RECORDS SHOWN

(** ** Ledger states *)

Lemma entry_object_simple (e : TriggerInput) (st : jsstring) :
  plain_input e ->
  exists kvs, entry_object e st = JObj kvs
              /\ Forall (fun kv => simple (snd kv)) kvs
              /\ kvs <> [] /\ make_object kvs = JObj kvs.
Proof.
  intros [Hi Ht]. unfold entry_object.
  destruct e as [i t sid at_ src story]; simpl in *.
  eexists. split; [reflexivity|].
  assert (Hn : simple (nullable story)) by (destruct story; exact I).
  destruct i as [i|], t as [t|]; simpl in *;
    (split; [repeat constructor; simpl; assumption
            | split; [discriminate | reflexivity]]).
Qed.

Lemma entry_roundtrip (e : TriggerInput) (st : jsstring) :
  plain_input e ->
  JSON_parse (JSON_stringify (entry_object e st)) = Some (entry_object e st).
Proof.
  intros He. destruct (entry_object_simple e st He) as (kvs & -> & Hs & Hne & Hobj).
  now apply parse_object_back.
Qed.

Lemma entry_is_line (e : TriggerInput) (st : jsstring) :
  plain_input e -> is_line (JSON_stringify (entry_object e st)).
Proof.
  intros He. destruct (entry_object_simple e st He) as (kvs & -> & Hs & _).
  now apply object_is_line.
Qed.

Lemma entry_object_id (e : TriggerInput) (st : jsstring) :
  prop (entry_object e st) (lit "issueId") = issueId e.
Proof.
  unfold entry_object. destruct (issueId e), (issueTitle e); reflexivity.
Qed.

Lemma entry_object_status (e : TriggerInput) (st : jsstring) :
  prop (entry_object e st) (lit "status") = jstr st.
Proof.
  unfold entry_object. destruct (issueId e), (issueTitle e); reflexivity.
Qed.

Lemma entry_object_nonnull (e : TriggerInput) (st : jsstring) :
  entry_object e st <> JNull.
Proof. discriminate. Qed.

Lemma map_result_app {A B} (f : A -> result B) (xs ys : list A) (us vs : list B) :
  map_result f xs = Ok us -> map_result f ys = Ok vs ->
  map_result f (xs ++ ys) = Ok (us ++ vs).
Proof.
  revert us. induction xs as [|x xs IH]; intros us; simpl.
  - now intros [= <-].
  - destruct (f x) as [y|]; simpl; [|discriminate].
    destruct (map_result f xs) as [ws|]; simpl; [|discriminate].
    intros [= <-] Hy. now rewrite (IH ws eq_refl Hy).
Qed.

TASK DIRECTIONS
Search term "discriminate": return each line of the data that contains it.

FINAL ANSWER
            | split; [discriminate | reflexivity]]).
Proof. discriminate. Qed.
  - destruct (f x) as [y|]; simpl; [|discriminate].
    destruct (map_result f xs) as [ws|]; simpl; [|discriminate].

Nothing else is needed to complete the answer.